Das, was Sie hier machen, ich habe mir an einen Paragraphen geschrieben, und zwar an den Paragraphen 114 Absatz 2, den Sie neu einfügen wollen: „Bis zum erstmaligen Beschluss der Landesregierung über die Eckwerte der Hochschulentwicklung nach § 15 Abs. 2 kann die Landesregierung zur Sicherstellung eines landesweit abgestimmten und bedarfsgerechten Lehr- und Forschungsangebots durch Rechtsverordnung Studiengänge aufheben und einrichten sowie gemeinsame Fachbereiche nach § 92a bilden.“ – wir haben heute Morgen debattiert in der Aktuellen Stunde über den Transformationsprozess 1989/90 –, meine sehr verehrten Damen und Herren, ich habe mir daneben geschrieben, zentralistische Planung, Planwirtschaft lässt grüßen. Sie bauen mit dieser Politik des Knüppel-ausdem-Sack, denn etwas anderes ist das nicht, ein Drohpotenzial gegenüber den Universitäten und Fachhochschulen auf, ähnlich, muss ich sagen, wie weit vor der Zeit von Alexander von Humboldt, wo Sie meinen, alles besser zu wissen, alles besser zu können als die Universitäten und Fachhochschulen selber. Den Weg, den Sie hier einschlagen, Herr Minister Metelmann, dass Sie meinen, Sie in Person, Ihr Haus, das Finanzministerium auf diese Art und Weise können, und darum geht es doch ganz einfach, denn das schreiben Sie auch: „Letztendlich steht das Land auch vor der Notwendigkeit der Haushaltskonsolidierung.“ Ja, natürlich steht das Land davor, den Haushalt konsolidieren zu müssen. Doch wir müssen uns fragen: Sparen wir uns bei den Potenzialen kaputt oder gibt es andere Sparpotentiale, um die Potenziale wachsen zu lassen, insbesondere an den Universitäten und Fachhochschulen?

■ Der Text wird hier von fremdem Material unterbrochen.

(** [typeof v === "string"]. *)
Definition typeof_is_string (v : value) : bool :=
  match v with
  | VString _ => true
  | _ => false
  end.

(** A callable member of an implementation: called with [this], the argument
    list and the world, it returns or throws and leaves a new world. *)
Definition Method (World : Type) : Type :=
  ref -> list value -> World -> (value + exn) * World.
(** The conversion a [Uint8ClampedArray] applies to a stored number
    (ToUint8Clamp): NaN gives 0, the value is clamped to 0..255 and
    rounded to the nearest integer, ties to the even one. *)
Definition ToUint8Clamp (x : float) : byte :=
  if is_nan x then x00
  else if (x <=? 0)%float then x00
  else if (255 <=? x)%float then xff
  else
    match Prim2SF x with
    | S754_finite _ m e =>
        if 0 <=? e then byte_of_Z (Z.pos m * 2 ^ e)
        else
          let k := - e in
          let f := Z.pos m / 2 ^ k in
          match (2 * (Z.pos m mod 2 ^ k)) ?= 2 ^ k with
          | Lt => byte_of_Z f
          | Gt => byte_of_Z (f + 1)
          | Eq => if Z.even f then byte_of_Z f else byte_of_Z (f + 1)
          end
    | _ => x00
    end.

(** ASCII lower-casing, the part of [String.prototype.toLowerCase] that
    can produce an ASCII key. *)
Definition lower_ascii (c : ascii) : ascii :=
  let n := nat_of_ascii c in
  if ((65 <=? n) && (n <=? 90))%nat then ascii_of_nat (n + 32) else c.

Fixpoint toLowerCase (s : string) : string :=
  match s with
  | EmptyString => EmptyString
  | String c s' => String (lower_ascii c) (toLowerCase s')
  end.

(** [s.startsWith(p)]. *)
Definition startsWith (s p : string) : bool := String.prefix p s.

(** [s.split(c)]: the segments of [s] between occurrences of [c]; never
    empty (a string without [c] is its own single segment). *)
Fixpoint split (c : ascii) (s : string) : list string :=
  match s with
  | EmptyString => [EmptyString]
  | String d s' =>
      if Ascii.eqb d c then EmptyString :: split c s'
      else
        match split c s' with
        | seg :: segs => String d seg :: segs
        | [] => [String d EmptyString]
        end
  end.

(** [a.pop()] as a value: the last element, [None] for [undefined]. *)
Definition pop {A} (a : list A) : option A := last a.

(** The own and inherited string-keyed properties of [Object.prototype],
    which every object literal inherits; the [in] operator sees them. *)
Definition Object_prototype_keys : list string :=
  [ "constructor"; "hasOwnProperty"; "isPrototypeOf";
    "propertyIsEnumerable"; "toLocaleString"; "toString"; "valueOf";
    "__proto__"; "__defineGetter__"; "__defineSetter__";
    "__lookupGetter__"; "__lookupSetter__" ]%string.

Definition mem_string (k : string) (l : list string) : bool :=
  existsb (String.eqb k) l.

(** [key in obj] for an object literal with the given own keys: the
    operator walks the prototype chain. *)
Definition js_in (key : string) (own_keys : list string) : bool :=
  mem_string key own_keys || mem_string key Object_prototype_keys.

End JS.

(* ===================================================================== *)
(** ** Uint8ClampedArray *)
(* ===================================================================== *)

Module U8.

(** [data[i]] read as a number: [undefined] out of range, which every
    arithmetic use below converts to NaN. *)
Definition get (data : list byte) (i : nat) : float :=
  match data !! i with
  | Some b => JS.of_Z (JS.Z_of_byte b)
  | None => nan
  end.

(** [data[i] = x]: clamped and rounded; a store out of range is ignored
    (stdpp's list insert does nothing there, like a typed array). *)
Definition set (data : list byte) (i : nat) (x : float) : list byte :=
  <[ i := JS.ToUint8Clamp x ]> data.

(** The values of [i] taken by [for (let i = 0; i < bound; i += 4)]. *)
Definition step4 (bound : Z) : list nat :=
  List.map (fun k => (4 * k)%nat) (seq 0 (Z.to_nat ((bound + 3) / 4))).

(** [for (let i = 0; i < bound; i += 4) body(i)] on a mutable state. *)
Definition for_step4 {S} (bound : Z) (body : nat -> S -> S) (s : S) : S :=
  fold_left (fun st i => body i st) (step4 bound) s.

Definition length (data : list byte) : Z := Z.of_nat (List.length data).

End U8.

(* ===================================================================== *)
(** ** app/types/image.types.ts *)
(* ===================================================================== *)

Inductive ImageFormat := JPEG | PNG | WEBP | AVIF | GIF | BMP.

(** The value of each member of the string enum. *)
Definition mime (f : ImageFormat) : string :=
  match f with
  | JPEG => "image/jpeg" | PNG => "image/png" | WEBP => "image/webp"
  | AVIF => "image/avif" | GIF => "image/gif" | BMP => "image/bmp"
  end.

(** [IMAGE_EXTENSIONS], an object literal: own keys in source order. *)
Definition IMAGE_EXTENSIONS : list (string * ImageFormat) :=
  [ ("jpg", JPEG); ("jpeg", JPEG); ("png", PNG); ("webp", WEBP);
    ("avif", AVIF); ("gif", GIF); ("bmp", BMP) ]%string.

Record ProcessingOptions := {
  targetFormat : ImageFormat;
  quality : float;
  optimize : bool;
  maxWidth : option float;
  maxHeight : option float;
  maintainAspectRatio : bool
}.

(* ===================================================================== *)
(** ** The platform: files, bitmaps, canvases *)
(* ===================================================================== *)

Record File := {
  file_name : string;
  file_type : string;
  file_size : float;
  file_bytes : list byte
}.

(** An [ImageBitmap].  [close()] detaches it: its width and height read 0
    from then on and drawing it throws. *)
Record ImageBitmap := {
  bm_width : Z;
  bm_height : Z;
  bm_data : list byte;
  bm_detached : bool
}.

Definition closed_bitmap : ImageBitmap :=
  {| bm_width := 0; bm_height := 0; bm_data := []; bm_detached := true |}.

(** A canvas with its 2D backing store, RGBA, row-major. *)
Record Canvas := {
  cv_width : Z;
  cv_height : Z;
  cv_data : list byte
}.

(** Bitmaps are objects: the program holds references to them, and a
    callee can close the one it is given.  The heap maps a reference to the
    current state of its bitmap. *)
Definition loc := nat.
Definition heap := list ImageBitmap.

Inductive outcome (A : Type) : Type :=
| Ok (a : A) (h : heap)
| Throw (msg : string).
Arguments Ok {A} a h.
Arguments Throw {A} msg.

(** Computations on the heap that may throw. *)
Definition M (A : Type) : Type := heap -> outcome A.

Definition ret {A} (a : A) : M A := fun h => Ok a h.
Definition throw {A} (msg : string) : M A := fun _ => Throw msg.
Definition bind {A B} (m : M A) (k : A -> M B) : M B :=
  fun h => match m h with
           | Ok a h' => k a h'
           | Throw msg => Throw msg
           end.

Notation "'let*' x ':=' m 'in' k" := (bind m (fun x => k))
  (at level 10, x name, m at level 100, k at level 200).
Notation "m ';;' k" := (bind m (fun _ => k))
  (at level 100, k at level 200, right associativity).

(** Reading a field of the bitmap behind a reference. *)
Definition deref (l : loc) : M ImageBitmap :=
  fun h => match h !! l with
           | Some bm => Ok bm h
           | None => Throw "TypeError: not an ImageBitmap"
           end.

Definition width_of (l : loc) : M Z := let* bm := deref l in ret (bm_width bm).
Definition height_of (l : loc) : M Z := let* bm := deref l in ret (bm_height bm).

(** A fresh bitmap object. *)
Definition alloc (bm : ImageBitmap) : M loc :=
  fun h => Ok (List.length h) (h ++ [bm]).

(** [bitmap.close()]. *)
Definition close (l : loc) : M unit :=
  fun h => Ok tt (<[ l := closed_bitmap ]> h).

(** [document.createElement('canvas')] followed by the two size stores. *)
Definition new_canvas (w h : Z) : Canvas :=
  {| cv_width := w; cv_height := h;
     cv_data := repeat x00 (Z.to_nat (4 * w * h)) |}.

(** [ctx.drawImage(bitmap, 0, 0)] on a fresh canvas of the bitmap's size:
    the canvas then holds the bitmap's pixels.  Drawing a detached bitmap
    throws. *)
Definition drawImage (c : Canvas) (bm : ImageBitmap) : M Canvas :=
  if bm_detached bm then throw "InvalidStateError: the image source is detached"
  else ret {| cv_width := cv_width c; cv_height := cv_height c;
              cv_data := bm_data bm |}.

(** [ctx.getImageData(0, 0, sw, sh)] for [sw <= width], [sh <= height]: the
    top-left rectangle, row by row; an empty rectangle is an
    IndexSizeError. *)
Definition getImageData (c : Canvas) (sw sh : Z) : M (list byte) :=
  if (sw =? 0) || (sh =? 0)
  then throw "IndexSizeError: the source width or height is 0"
  else ret (flat_map
              (fun y => take (Z.to_nat (4 * sw))
                          (drop (4 * y * Z.to_nat (cv_width c)) (cv_data c)))
              (seq 0 (Z.to_nat sh))).

(** [ctx.getImageData(0, 0, canvas.width, canvas.height)], a mutation of
    the returned array, and [ctx.putImageData(imageData, 0, 0)]: the whole
    backing store is read, transformed and written back. *)
Definition update_image_data (f : list byte -> list byte) (c : Canvas)
  : M Canvas :=
  if (cv_width c =? 0) || (cv_height c =? 0)
  then throw "IndexSizeError: the source width or height is 0"
  else ret {| cv_width := cv_width c; cv_height := cv_height c;
              cv_data := f (cv_data c) |}.

(** What the browser supplies.  [Blob] is the type of encoded images. *)
Record Platform (Blob : Type) := {
  (** [createImageBitmap(file)]; [None] when the promise is rejected *)
  createImageBitmap : File -> option ImageBitmap;
  (** whether [canvas.getContext('2d')] returns a context *)
  getContext : Canvas -> bool;
  (** [canvas.toBlob(cb, type, quality)]: the encoder; [None] when the
      callback receives null *)
  toBlob : Canvas -> ImageFormat -> float -> option Blob;
  (** [blob.size] *)
  blob_size : Blob -> float;
  (** [ctx.drawImage(bitmap, 0, 0, w, h)] with high-quality smoothing: the
      pixels of the scaled image *)
  drawImageScaled : ImageBitmap -> Z -> Z -> list byte;
  (** whether the PNG round trip of [resizeImage] (toBlob, then a second
      createImageBitmap) succeeds; PNG is lossless, so the bitmap it gives
      is the canvas *)
  pngRoundTrip : Canvas -> bool
}.
Arguments createImageBitmap {Blob}.
Arguments getContext {Blob}.
Arguments toBlob {Blob}.
Arguments blob_size {Blob}.
Arguments drawImageScaled {Blob}.
Arguments pngRoundTrip {Blob}.

(* ===================================================================== *)
(** ** app/services/image-optimizer.service.ts *)
(* ===================================================================== *)

Module ImageOptimizerService.
Import JS U8.

Definition threshold : float := 30.

(** The two accumulators of the scan. *)
Record scan := { totalVariance : float; edgeCount : float }.

(** One iteration of the loop of [calculateImageComplexity]: the pixel at
    [i] against its successor in the flat array. *)
Definition complexity_step (data : list byte) (i : nat) (st : scan) : scan :=
  let r1 := get data i in
  let g1 := get data (i + 1) in
  let b1 := get data (i + 2) in
  let r2 := get data (i + 4) in
  let g2 := get data (i + 5) in
  let b2 := get data (i + 6) in
  let variance :=
    (Math_abs (r1 - r2) + Math_abs (g1 - g2) + Math_abs (b1 - b2))%float in
  {| totalVariance := (totalVariance st + variance)%float;
     edgeCount := if (threshold <? variance)%float
                  then (edgeCount st + 1)%float else edgeCount st |}.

Dieses Gesetz hat nur einen Grund, nämlich sich die Universitäten und Fachhochschulen gefügig zu machen, um die Stellenkürzungen durchzudrücken, meine sehr verehrten Damen und Herren.
Herr Minister Metelmann, wir werden, glaube ich, in den nächsten Jahren viel Bewegung haben im Bereich der Hochschulen, in den Strukturen und in der Art und Weise, wie sich Universitäten und Hochschulen in Deutschland aufstellen. Die Studiengebühren wird niemand verhindern können, die werden kommen.
Und wer da meint, in ein Land ohne Studiengebühren Studierende aus anderen Ländern zu holen, dem sage ich voraus, dies wird nicht gutgehen. Gucken Sie nach Australien, gucken Sie nach Österreich, gucken Sie in viele andere Länder! Da müssen Voraussetzungen vorhanden sein. Ich sage Ihnen eins voraus: Sie meinen, bestimmen zu können, wo Entwicklungsprofile von Universitäten, Fachhochschulen sind, und das aus dem Ministerium heraus den Universitäten und Fachhochschulen vorschreiben zu müssen, aber diese Universitäten, Herr Minister, unterliegen dem Wettbewerb, in Deutschland und in Europa. Und wissen Sie, was mich hier am meisten schockiert? Das ist ganz einfach, und zwar wie wenig Zutrauen Sie in Freiheit, in Verantwortung haben und davor, dieses an Rektoren, an Kanzler, an Dekane, an Gremien, Universitäten und Fachhochschulen zu übertragen. Ich sage für mich ganz persönlich: So, wie ich keinem Unternehmen hineinreden will in seine Unternehmenspolitik, so möchte ich keiner Universität und keiner Fachhochschule hineinreden, wie sie sich im Wettbewerb aufstellt. Was ich wohl möchte, weil hier Steuermittel eine Rolle spielen, ist, dass ich einen Rahmen setzen möchte. Aber in diesem Rahmen möchte ich den Universitäten und Fachhochschulen die entsprechenden Freiheiten geben.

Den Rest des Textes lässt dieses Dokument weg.